YOUR INSTRUCTIONS:
Would you return the lines between the one holding "Definition is_personal (w" and the one holding "Ok (d <| workspaces := List.filter", inclusive, and only those, exactly as they stand in the listing below?

RECORDS TO PROCESS:
(* ===== verification/Restrictions.v ===== *)
(** * Spend restrictions

    [internal/controlplane/billing/restrictions.go]: the evaluation of an
    account from its rated usage, unpaid statements, trial and cancellation, the
    restriction rows it writes for the journal and delivery, budget notices, and
    the checks delivery and the handlers make.  The usage query is an input. *)

From S2P Require Import Prelude GoText DurableWork Billing ClosePeriod Journal Product Authz Accounts.

Module Restrictions.
Import Product Authz Accounts.
Import Journal (BillingRestriction, Build_BillingRestriction, rst_WorkspaceID, rst_AccountID, rst_Restricted, rst_GrowthBlocked,
  rst_DryRun, rst_Reason, rst_Since, rst_UpdatedAt, env_ID, env_ProjectID).

Definition Enforced (r : BillingRestriction) : bool := rst_Restricted r && negb (rst_DryRun r).
Definition EnforcedGrowth (r : BillingRestriction) : bool := (rst_Restricted r || rst_GrowthBlocked r) && negb (rst_DryRun r).

Definition restrictions (s : state) : list BillingRestriction := billing_restrictions (catalog (directory s)).

(** ** Reading *)

Definition of_workspace (s : state) (workspaceID : string) : option BillingRestriction :=
  List.find (fun r => str_eqb (rst_WorkspaceID r) workspaceID) (restrictions s).

Definition RestrictionForWorkspace (mode : Mode) (s : state) (workspaceID : string) : BillingRestriction * bool :=
  match of_workspace s workspaceID with
  | None => (Build_BillingRestriction workspaceID "" false false (negb (bool_decide (mode = ModeEnabled))) "" None zero_time, false)
  | Some r => (r, true)
  end.

(** [None] where growth is allowed, the reason otherwise. *)
Definition CheckGrowth (mode : Mode) (s : state) (workspaceID : string) : option string :=
  if negb (bool_decide (mode = ModeEnabled)) || str_eqb workspaceID "" then None
  else let '(r, found) := RestrictionForWorkspace mode s workspaceID in
       if found && EnforcedGrowth r then Some (rst_Reason r) else None.

(** [services s JOIN environments e JOIN projects p JOIN billing_restrictions r WHERE s.id = $1] *)
Definition service_restrictions (s : state) (serviceID : string) : list BillingRestriction :=
  svc ← with_key s_id serviceID (services (catalog (directory s)));
  e ← with_key (fun e => env_ID (e_row e)) (s_environment_id svc) (environments (catalog (directory s)));
  p ← with_key p_id (env_ProjectID (e_row e)) (projects (catalog (directory s)));
  List.filter (fun r => bool_decide (p_workspace_id p = Some (rst_WorkspaceID r))) (restrictions s).

Definition ServiceEnforcedTx (s : state) (serviceID : string) : bool * string :=
  match service_restrictions s serviceID with
  | [] => (false, "")
  | r :: _ => (rst_Restricted r && negb (rst_DryRun r), rst_Reason r)
  end.

Definition ServiceGrowthBlockedTx (s : state) (serviceID : string) : bool * string :=
  match service_restrictions s serviceID with
  | [] => (false, "")
  | r :: _ => ((rst_Restricted r || rst_GrowthBlocked r) && negb (rst_DryRun r), rst_Reason r)
  end.

Definition WorkspaceEnforcedTx (s : state) (workspaceID : string) : bool * string :=
  match of_workspace s workspaceID with
  | None => (false, "")
  | Some r => (rst_Restricted r && negb (rst_DryRun r), rst_Reason r)
  end.

(** ** Evaluating an account *)

Record evaluation := { restricted : bool; growthBlocked : bool; reason : string; grossCents : Z }.
Definition no_evaluation : evaluation := Build_evaluation false false "" 0.

Definition thresholdPercents : list Z := [75; 90; 100].
Definition TrialEgressCapBytes : Z := Z.shiftl 25 30.
Definition GitHubMinAccountAge : duration := 30 * 24 * hour.
Definition PaymentGrace : duration := 7 * 24 * hour.

Definition minTime (a b : time) : time := if a <? b then a else b.

Fixpoint egress_loop (lines : list RatedLine) (total : Z) : Z :=
  match lines with
  | [] => total
  | line :: lines =>
      if negb (bool_decide (rlMeter line = MeterEgress)) then egress_loop lines total
      else if negb ((-9223372036854775808 <=? rlQuantity line) && (rlQuantity line <=? 9223372036854775807))
      then TrialEgressCapBytes + 1
      else egress_loop lines (wrap64 (total + rlQuantity line))
  end.
Definition ratedEgressBytes (rated : list RatedLine) : Z := egress_loop rated 0.

Definition githubAccountTooNewTx (s : state) (userID : string) (now : time) : bool :=
  match List.find (fun u => str_eqb (up_user u) userID) (user_profiles s) with
  | None => false
  | Some u => match up_github_created_at u with
              | None => true
              | Some created => now <? created + GitHubMinAccountAge
              end
  end.

Definition period_geb (a b : Period) : bool := pdIndex b <=? pdIndex a.

(** [WHERE account_id = $1 AND state = 'open' ORDER BY period_index DESC LIMIT 1] *)
Definition open_period (b : BillingDB) (accountID : string) : option Period :=
  head (isort period_geb (List.filter (fun p => str_eqb (pdAccount p) accountID && bool_decide (pdState p = PeriodOpen)) (dbPeriods b))).

(** [SELECT min(finalized_at) ... WHERE state = 'payment_failed'] *)
Definition failed_since (b : BillingDB) (accountID : string) : option time :=
  foldr (fun st acc => match stFinalized st, acc with
                       | Some t, Some u => Some (Z.min t u)
                       | Some t, None => Some t
                       | None, _ => acc
                       end) None
    (List.filter (fun st => str_eqb (stAccount st) accountID && bool_decide (stState st = StatementPaymentFailed)) (dbStatements b)).

Section Evaluate.
Variable stamp : time -> time.
(** The usage query of [rateWindowTx] and the names of projects. *)
Variable usage : string -> time -> time -> list usageRow.
Variable names : string -> string.

(** The inputs of the switch in [evaluateAccount]. *)
Record findings := {
  fi_cancelled : bool; fi_trialUsedUp : bool; fi_githubTooNew : bool; fi_trialExpired : bool; fi_failedSince : option time;
  fi_graceElapsed : bool; fi_egressOver : bool; fi_gross : Z; fi_budgetReached : bool
}.

Definition is_trial (account : Account) : bool :=
  bool_decide (acState account = AccountTrial) || bool_decide (acState account = AccountPendingActivation).

Definition reached (limit : option time) (now : time) : bool :=
  match limit with Some t => negb (now <? t) | None => false end.
(** What the rows of a workspace look like. *)
Record usages_ok (usages : list serviceUsage) : Prop := {
  uo_ids : NoDup (map serviceID usages);
  uo_named : forall u, u ∈ usages -> serviceID u <> "";
  uo_sane : forall u, u ∈ usages -> 0 <= cpuMillis u /\ 0 <= memoryMebis u /\ 0 <= replicas u
}.

Lemma total_exact f l : (forall u, u ∈ l -> 0 <= f u) -> sumZ f l < 2 ^ 63 -> total f l = sumZ f l.
Proof.
  intros Hf Hs. unfold total. enough (H : forall acc, 0 <= acc -> acc + sumZ f l < 2 ^ 63 ->
    foldl (fun n u => add64 n (f u)) acc l = acc + sumZ f l) by (rewrite H; lia).
  clear Hs. induction l as [|u l IH]; intros acc Ha Hs; cbn [foldl]; [unfold sumZ; cbn; lia|].
  change (sumZ f (u :: l)) with (f u + sumZ f l) in *.
  pose proof (Hf u ltac:(constructor)). assert (Hl : forall v, v ∈ l -> 0 <= f v) by (intros v Hv; apply Hf; by constructor).
  pose proof (sumZ_nonneg f l Hl). unfold add64. rewrite wrap64_small by (unfold in_int64; lia). rewrite IH; [lia|done|lia|lia].
Qed.

Lemma replaced_in_none id l : id ∉ map serviceID l -> replaced_in id l = no_service.
Proof.
  unfold replaced_in. generalize no_service as r. induction l as [|u l IH]; intros r Hn; [done|]. cbn in *.
  destruct (str_eqb (serviceID u) id) eqn:E; [apply str_eqb_eq in E; set_solver|]. apply IH. set_solver.
Qed.
(* ===== verification/Workspaces.v ===== *)
(** * Workspaces

    [internal/controlplane/workspaces.go]: workspaces, their members and
    invitations, and moving projects between them.  Scopes are minted on the
    shared database handle before the transaction runs, so every handler takes
    two states: the [view] its scope was minted on and the state its
    transaction works on.  The system lets any earlier state be the view.
    [net/mail] and the letters outside ASCII are parameters. *)

From S2P Require Import Prelude GoText DurableWork Billing ClosePeriod Journal Product Authz Accounts Quotas.

Module Workspaces.
Import Product Authz Accounts.

Inductive error : Type :=
| WorkspaceNameRequired
| WorkspaceNameTooLong
| PersonalWorkspace
| LastWorkspaceAdmin
| WorkspaceHasProjects
| InvalidInvitationEmail
| InvitationNotFound
| WorkspaceMemberMissing
| ConfirmationMismatch
| ProjectDeleted
| ProjectNameTaken
| Authz (e : Authz.error)
| Quota (e : Quotas.error)
| NoRows
| Constraint.

Definition authorized {A} (r : result Authz.error A) : result error A := match r with Ok a => Ok a | Err e => Err (Authz e) end.
Definition quota {A} (r : result Quotas.error A) : result error A := match r with Ok a => Ok a | Err e => Err (Quota e) end.

Definition personalWorkspaceName : string := "My Projects".
Definition maxWorkspaceNameLength : Z := 64.

Record workspaceRecord := { wr_ID : string; wr_Name : string; wr_Personal : bool; wr_CreatedAt : time; wr_Role : Role }.
Record workspaceMemberRecord := { mr_UserID : string; mr_Role : Role; mr_JoinedAt : time }.
Record workspaceInvitationRecord := { ir_ID : string; ir_WorkspaceID : string; ir_WorkspaceName : string; ir_Email : string;
  ir_Role : Role; ir_InvitedByUserID : string; ir_CreatedAt : time }.

Definition normalizeWorkspaceName (name : string) : result error string :=
  let name := TrimSpace name in
  if str_eqb name "" then Err WorkspaceNameRequired
  else if maxWorkspaceNameLength <? rune_count name then Err WorkspaceNameTooLong
  else Ok name.

(** ** Tables *)

Definition set_directory (s : state) (d : Authz.db) : state := s <| directory := d |>.
Definition is_personal (w : workspaces_row) : bool := match w_personal_user_id w with Some _ => true | None => false end.

Definition workspace_row (d : Authz.db) (id : string) : option workspaces_row :=
  List.find (fun w => str_eqb (w_id w) id) (workspaces d).
Definition at_key (workspaceID userID : string) (m : membership_row) : bool :=
  str_eqb (m_workspace_id m) workspaceID && str_eqb (m_user_id m) userID.
Definition membership (d : Authz.db) (workspaceID userID : string) : option membership_row :=
  List.find (at_key workspaceID userID) (workspace_memberships d).

Definition valid_role (r : Role) : bool := is_ok (ParseRole r).

(** Inserts under the keys, checks and references of the schema. *)
Definition insert_workspace (d : Authz.db) (w : workspaces_row) : result error Authz.db :=
  _ ← guard_err (existsb (fun x => str_eqb (w_id x) (w_id w)) (workspaces d)) Constraint;
  Ok (d <| workspaces := workspaces d ++ [w] |>).
Definition insert_membership (d : Authz.db) (m : membership_row) : result error Authz.db :=
  _ ← guard_err (match membership d (m_workspace_id m) (m_user_id m) with Some _ => true | None => false end) Constraint;
  _ ← guard_err (negb (valid_role (m_role m))) Constraint;
  _ ← guard_err (match workspace_row d (m_workspace_id m) with None => true | Some _ => false end) Constraint;
  Ok (d <| workspace_memberships := workspace_memberships d ++ [m] |>).
(** [... ON CONFLICT (workspace_id, user_id) DO NOTHING] *)
Definition ensure_membership (d : Authz.db) (m : membership_row) : result error Authz.db :=
  match membership d (m_workspace_id m) (m_user_id m) with Some _ => Ok d | None => insert_membership d m end.

(** [DELETE FROM workspaces] with its cascades and the projects that refer to it. *)
Definition delete_workspace (d : Authz.db) (id : string) : result error Authz.db :=
  _ ← guard_err (existsb (fun p => bool_decide (p_workspace_id p = Some id)) (projects (catalog d))) Constraint;
  Ok (d <| workspaces := List.filter (fun w => negb (str_eqb (w_id w) id)) (workspaces d) |>
        <| workspace_memberships := List.filter (fun m => negb (str_eqb (m_workspace_id m) id)) (workspace_memberships d) |>
        <| workspace_invitations := List.filter (fun i => negb (str_eqb (i_workspace_id i) id)) (workspace_invitations d) |>).

Definition with_directory {A} (s : state) (r : result error (Authz.db * A)) : state * result error A :=
  match r with Ok (d, a) => (set_directory s d, Ok a) | Err e => (s, Err e) end.

Section Workspaces.
Variable stamp : time -> time.
Variable unicode_lower : string -> string.
(** [mail.ParseAddress]: the address of a mailbox, if it is one. *)
Variable parse_address : string -> option string.

Definition NormalizeEmail (email : string) : string := ToLower unicode_lower (TrimSpace email).

Definition normalizeInvitationEmail (email : string) : result error string :=
  let email := NormalizeEmail email in
  match parse_address email with
  | None => Err InvalidInvitationEmail
  | Some address => if negb (str_eqb address email) || (254 <? Z.of_nat (String.length email)) then Err InvalidInvitationEmail else Ok email
  end.

(** ** The personal workspace *)

Definition ensurePersonalWorkspaceQuerier (uuid userID : string) (now : time) (d : Authz.db) : result error (Authz.db * workspaceRecord) :=
  d ← (if existsb (fun w => bool_decide (w_personal_user_id w = Some userID)) (workspaces d) then Ok d
       else insert_workspace d (Build_workspaces_row uuid personalWorkspaceName (Some userID) (stamp now)));
  match List.find (fun w => bool_decide (w_personal_user_id w = Some userID)) (workspaces d) with
  | None => Err NoRows
  | Some w =>
      d ← ensure_membership d (Build_membership_row (w_id w) userID RoleAdmin (stamp now));
      Ok (d, Build_workspaceRecord (w_id w) (w_name w) true (w_created_at w) RoleAdmin)
  end.

(** The GitHub claim of an assertion: the user and the account's creation time. *)
Definition syncGitHubProfileTx (delegated : option (string * Z)) (userID : string) (now : time) (s : state) : state :=
  match delegated with
  | None => s
  | Some (u, seconds) =>
      if negb (str_eqb u userID) then s
      else
        let created := if 0 <? seconds then Some (unix_epoch + seconds * second) else None in
        match List.find (fun p => str_eqb (up_user p) userID) (user_profiles s) with
        | None => s <| user_profiles := user_profiles s ++ [Build_user_profile userID created now] |>
        | Some p =>
            if bool_decide (up_github_created_at p = created) then s
            else s <| user_profiles := map (fun p => if str_eqb (up_user p) userID then Build_user_profile userID created now else p)
                        (user_profiles s) |>
        end
  end.

Definition ensurePersonalWorkspace (uuid : string) (delegated : option (string * Z)) (user : User) (now dbnow : time) (s : state)
    : state * result error workspaceRecord :=
  match ensurePersonalWorkspaceQuerier uuid (user_id user) now (directory s) with
  | Ok (d, rec) => (syncGitHubProfileTx delegated (user_id user) dbnow (set_directory s d), Ok rec)
  | Err e => (s, Err e)
  end.

(** ** Reading *)

Definition invitation_leb (a b : workspaceInvitationRecord) : bool :=
  if ir_CreatedAt a =? ir_CreatedAt b then String.leb (ir_ID a) (ir_ID b) else ir_CreatedAt a <? ir_CreatedAt b.

Definition queryInvitations (d : Authz.db) (where_ : invitation_row -> bool) : list workspaceInvitationRecord :=
  isort invitation_leb
    (i ← List.filter where_ (workspace_invitations d);
     map (fun w => Build_workspaceInvitationRecord (i_id i) (i_workspace_id i) (w_name w) (i_email i) (i_role i)
                     (i_invited_by_user_id i) (i_created_at i)) (with_key w_id (i_workspace_id i) (workspaces d))).

(** [ORDER BY w.personal_user_id IS NULL, w.created_at, w.id] *)
Definition record_leb (a b : workspaceRecord) : bool :=
  if Bool.eqb (wr_Personal a) (wr_Personal b) then
    if wr_CreatedAt a =? wr_CreatedAt b then String.leb (wr_ID a) (wr_ID b) else wr_CreatedAt a <? wr_CreatedAt b
  else wr_Personal a.

(** [listWorkspaces] after [ensurePersonalWorkspace]. *)
Definition listWorkspaces (d : Authz.db) (user : User) (email : string) : list workspaceRecord * list workspaceInvitationRecord :=
  (isort record_leb
     (w ← workspaces d;
      map (fun m => Build_workspaceRecord (w_id w) (w_name w) (is_personal w) (w_created_at w) (m_role m))
        (List.filter (at_key (w_id w) (user_id user)) (workspace_memberships d))),
   if str_eqb email "" then [] else queryInvitations d (fun i => str_eqb (i_email i) email)).

Definition workspaceByScopeQuerier (d : Authz.db) (scope : Authz.Workspace) : result error workspaceRecord :=
  match workspace_row d (ws_id scope) with
  | None => Err NoRows
  | Some w => Ok (Build_workspaceRecord (w_id w) (w_name w) (is_personal w) (w_created_at w) (ws_role scope))
  end.

Definition workspaceByID (user : User) (workspaceID : string) (d : Authz.db) : result error workspaceRecord :=
  scope ← authorized (AuthorizeWorkspace d user workspaceID Read);
  workspaceByScopeQuerier d scope.

Definition member_leb (a b : workspaceMemberRecord) : bool :=
  if mr_JoinedAt a =? mr_JoinedAt b then String.leb (mr_UserID a) (mr_UserID b) else mr_JoinedAt a <? mr_JoinedAt b.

WRITTEN SOLUTION:
Definition is_personal (w : workspaces_row) : bool := match w_personal_user_id w with Some _ => true | None => false end.

Definition workspace_row (d : Authz.db) (id : string) : option workspaces_row :=
  List.find (fun w => str_eqb (w_id w) id) (workspaces d).
Definition at_key (workspaceID userID : string) (m : membership_row) : bool :=
  str_eqb (m_workspace_id m) workspaceID && str_eqb (m_user_id m) userID.
Definition membership (d : Authz.db) (workspaceID userID : string) : option membership_row :=
  List.find (at_key workspaceID userID) (workspace_memberships d).

Definition valid_role (r : Role) : bool := is_ok (ParseRole r).

(** Inserts under the keys, checks and references of the schema. *)
Definition insert_workspace (d : Authz.db) (w : workspaces_row) : result error Authz.db :=
  _ ← guard_err (existsb (fun x => str_eqb (w_id x) (w_id w)) (workspaces d)) Constraint;
  Ok (d <| workspaces := workspaces d ++ [w] |>).
Definition insert_membership (d : Authz.db) (m : membership_row) : result error Authz.db :=
  _ ← guard_err (match membership d (m_workspace_id m) (m_user_id m) with Some _ => true | None => false end) Constraint;
  _ ← guard_err (negb (valid_role (m_role m))) Constraint;
  _ ← guard_err (match workspace_row d (m_workspace_id m) with None => true | Some _ => false end) Constraint;
  Ok (d <| workspace_memberships := workspace_memberships d ++ [m] |>).
(** [... ON CONFLICT (workspace_id, user_id) DO NOTHING] *)
Definition ensure_membership (d : Authz.db) (m : membership_row) : result error Authz.db :=
  match membership d (m_workspace_id m) (m_user_id m) with Some _ => Ok d | None => insert_membership d m end.

(** [DELETE FROM workspaces] with its cascades and the projects that refer to it. *)
Definition delete_workspace (d : Authz.db) (id : string) : result error Authz.db :=
  _ ← guard_err (existsb (fun p => bool_decide (p_workspace_id p = Some id)) (projects (catalog d))) Constraint;
  Ok (d <| workspaces := List.filter (fun w => negb (str_eqb (w_id w) id)) (workspaces d) |>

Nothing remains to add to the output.